Moms, You Have To Stop Underestimating Yourself, Now!
We all know that motherhood is a lot of work, but somehow, some way, we always seem to get it done. We focus on the family and a lot of times, it leaves no time for ourselves which tends to make us feel like we are failing in the position because we are simply not happy. It’s important to make time for yourself to reach goals and prove that you are are doing a great job in the midst of all the chaos. Don’t downplay the hard work you are putting in. Stop underestimating yourself and start being confident as you find things that make you feel complete.
When I first became a stay at home mom, I had to adjust to the new changes. Life was now all about the kids and the household, and while I loved the freedom, I began to lose myself because I no longer focused on me. Mom duties was what my life consumed of and my personal growth decreased, which led to me feeling stagnant. My title was now mommy, not career woman, goal seeker or anything to grow myself. I had to quickly get out of that mindset because I began to underestimate all the things I could do, as I journeyed through motherhood and being a stay at home mom.
Stop Letting Society Determine Your Self Worth.
Society can paint this picture of what a successful mom is and most of the time, it does not line up with our reality, but we still try to measure up to it. This leads to added stress and underestimating yourself because you’re not living up to this painted picture. Girl, paint your own picture. Determine what you want in life and create that without seeking the validation from anyone else. Motherhood is not the only title to your name. Tap into your own talents, skills and interests, things that will grow you beyond motherhood. If you don’t have a spotless house and your kids are not always dressed their best, that’s okay. Don’t underestimate yourself because you are trying to live someone else’s life. Realize that life happens and just do your best. Your self worth and happiness should be determined by how well you are doing things that matter most to you.
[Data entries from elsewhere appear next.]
(** [x >= n] for a binary64 bit pattern [x] and an integer [n]. *)
Definition float_ge (bits n : Z) : bool :=
  let neg := Z.testbit bits 63 in
  let e := Z.land (Z.shiftr bits 52) 2047 in
  let m := Z.land bits (2 ^ 52 - 1) in
  if e =? 2047 then (m =? 0) && negb neg
  else
    let mant := if e =? 0 then m else m + 2 ^ 52 in
    let ex := (if e =? 0 then 1 else e) - 1075 in
    let sm := if neg then - mant else mant in
    if 0 <=? ex then n <=? sm * 2 ^ ex else n * 2 ^ (- ex) <=? sm.

Definition num_ge (v : pyval) (n : Z) : bool :=
  match v with
  | VInt z => n <=? z
  | VFloat bits => float_ge bits n
  | _ => false
  end.

(** A condition holds of a value, or of some element of an array value. *)
Definition cond_holds (c : cond) (v : pyval) : bool :=
  let test :=
    match c with
    | CEq w => fun x => pyval_eqb x w
    | CGte n => fun x => num_ge x n
    end in
  test v || match v with VList l => existsb test l | _ => false end.

Definition matches (q : query) (d : document) : bool :=
  forallb (fun pc =>
             match lookup_path d (fst pc) with
             | Some v => cond_holds (snd pc) v
             | None => false
             end) q.

(** [find(q)] followed by [to_list(length)]. *)
Definition find_to_list (c : collection) (q : query) (length : nat)
  : list document :=
  firstn length (filter (matches q) (map snd c)).

End Storage.
Export Storage.

(** ** routes.py *)

Module Routes.

(** A handler: it may read and write the [students] collection and either
    returns or raises.  A raised exception keeps the writes made so far. *)
Definition M (A : Type) : Type := collection -> result A * collection.

Definition ret {A} (a : A) : M A := fun c => (ok a, c).
Definition raise {A} (e : exn) : M A := fun c => (throw e, c).
Definition bind {A B} (m : M A) (k : A -> M B) : M B :=
  fun c =>
    match m c with
    | (inl e, c') => (inl e, c')
    | (inr a, c') => k a c'
    end.
Definition lift {A} (r : result A) : M A := fun c => (r, c).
Celebrate Your Achievements.
A win is a win!! And we all win differently. If that means successfully preparing dinner, having a peaceful parenting day, reaching a personal goal…celebrate it!! We often feel like an accomplishment is too small because you see others accomplishing big things. But what we fail to see, is we have to win small before we win big. Stop underestimating your achievements and begin celebrating them.
Stop Underestimating Yourself And Shift Your Mindset.
Instead of thinking things need to be perfect, know that it’s okay for them to be good enough. Stop setting your bar so high, that goals are not achievable. Be realistic and know your limits. Practice self compassion, delete the negative thoughts and embrace a growth mindset. The goal is to do better day by day, not be perfect after the first attempt. Build your confidence by being great at small things and work up to big ones. When you shift your mindset, goals are more self attainable, underestimating decreases and self confidence builds.
When You Underestimate Yourself, You Teach Your Kids To Do The Same.
Our kids are watching our every move. So when they see mommy feeling like she is not valuable and underestimating herself, they will copy your actions in their own lives. Take on challenges, pursue your goals, work daily to get better at things that are hard. These are the characteristics you want for your kids, so why not want the same for yourself. We may feel like, I’m a mommy now, so I can’t do this or achieve that and that’s the furthest thing from the truth. Activate your super power and chase after your dreams, stop underestimating your abilities and know that you can do hard things.